My impression is that companies which aggressively embrace new technologies
and markets are also more likely to embrace new management/logistical models
such as fully distributed teams. Therefore the pickings overall are better,
but mostly in certain technical areas - notably not in low-level areas such as
networking and DSP (which you mention). I think you'll have to make some
compromise between your preferred technical areas and your preferred working
environment, because the overlap between the two isn't very large.

------
chvid
I think the kind of companies that hire C/C++ engineers are not the same
companies that post jobs on rentacoder or whatever it is called today. The
companies that have remote positions that you can "find over the internet"
tends to be small young shops or possibly single persons implementing in PHP,
Ruby-on-Rails or similar platforms that offers high productivity for small
scale projects (at least in the short run).
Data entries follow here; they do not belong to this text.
Lemma parse_field_nonempty acc field k : acc.1 !! k ≠ Some [] → (parse_field acc field).1 !! k ≠ Some [].
Proof.
  destruct acc as [m err]. intros H. unfold parse_field. destruct (Contains field ";"); [done|].
  case_bool_decide; [done|]. destruct (Cut field "=") as [[key value] ?].
  destruct (QueryUnescape key) as [key'|]; [|done]. destruct (QueryUnescape value) as [value'|]; [|done].
  cbn. unfold Values_Add. destruct (decide (key' = k)) as [->|Hk]; [|by rewrite lookup_insert_ne].
  rewrite lookup_insert_eq. intros [= E]. destruct (default [] (m !! k)); done.
Qed.
(** A key of a parsed query has a value. *)
Lemma ParseQuery_nonempty s v k : ParseQuery s = Ok v → v !! k ≠ Some [].
Proof.
  unfold ParseQuery. assert (H : (parseQuery s).1 !! k ≠ Some []).
  { unfold parseQuery. case_bool_decide; [done|]. generalize (Split s "&") as l. intros l.
    induction l as [|x l IH] using rev_ind; [done|]. rewrite foldl_app. by apply parse_field_nonempty. }
  destruct (parseQuery s) as [m [|]]; [done|]. by intros [= <-].
Qed.
(** Reading back a query of which only [param] changed. *)
Lemma nonempty_other (v0 v : Values) param k : (∀ k, v0 !! k ≠ Some []) → (k ≠ param → v !! k = v0 !! k) → k ≠ param →
  filter (λ kx : string * list string, kx.2 ≠ []) v !! k = v0 !! k.
Proof.
  intros H0 Hv Hk. rewrite map_lookup_filter, (Hv Hk). destruct (v0 !! k) as [x|] eqn:E; [|done]. cbn.
  rewrite option_guard_True; [done|]. intros ->. by apply (H0 k).
Qed.
Lemma nonempty_values (v : Values) param : values param (filter (λ kx : string * list string, kx.2 ≠ []) v) = values param v.
Proof.
  unfold values. rewrite map_lookup_filter. destruct (v !! param) as [[|x xs]|]; cbn; [|rewrite option_guard_True by done|]; done.
Qed.

Section rewrite_lemmas.
Context {P : PromLabels} {Q : PromQL} {Et : ErrorText} {Mi : Mime}.

Lemma readForm_nonempty r b k : readForm r = inl b → b !! k ≠ Some [].
Proof.
  unfold readForm. case_bool_decide; cbn [negb]; [|by intros [= <-]].
  assert (Hread : match readBody r with
    | Err err => inr (413%Z, err)
    | Ok raw => match ParseQuery raw with Err err => inr (400%Z, err) | Ok values => inl values end end = inl b →
    b !! k ≠ Some []).
  { destruct (readBody r); [|done]. destruct (ParseQuery _) eqn:E; [|done]. intros [= <-]. by eapply ParseQuery_nonempty. }
  case_bool_decide; [done|]. destruct (ParseMediaType _); [|done]. case_bool_decide; done.
Qed.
That are plenty of C/C++ jobs inside banks and telecommunications but they
will not advertise remote job opportunities and if they to, they do it thru
recruitment agencies or consulting firms that subcontracts to freelancers.
However I think it is quite possible to build a relationship with say a
departement at telco thru regular consulting that eventually will let you work
remotely.

It just requires some legwork and that you work on-site in the beginning.

------
sbahra
Yes, it is possible. We are hiring, learn more at
[http://Backtrace.io](http://Backtrace.io)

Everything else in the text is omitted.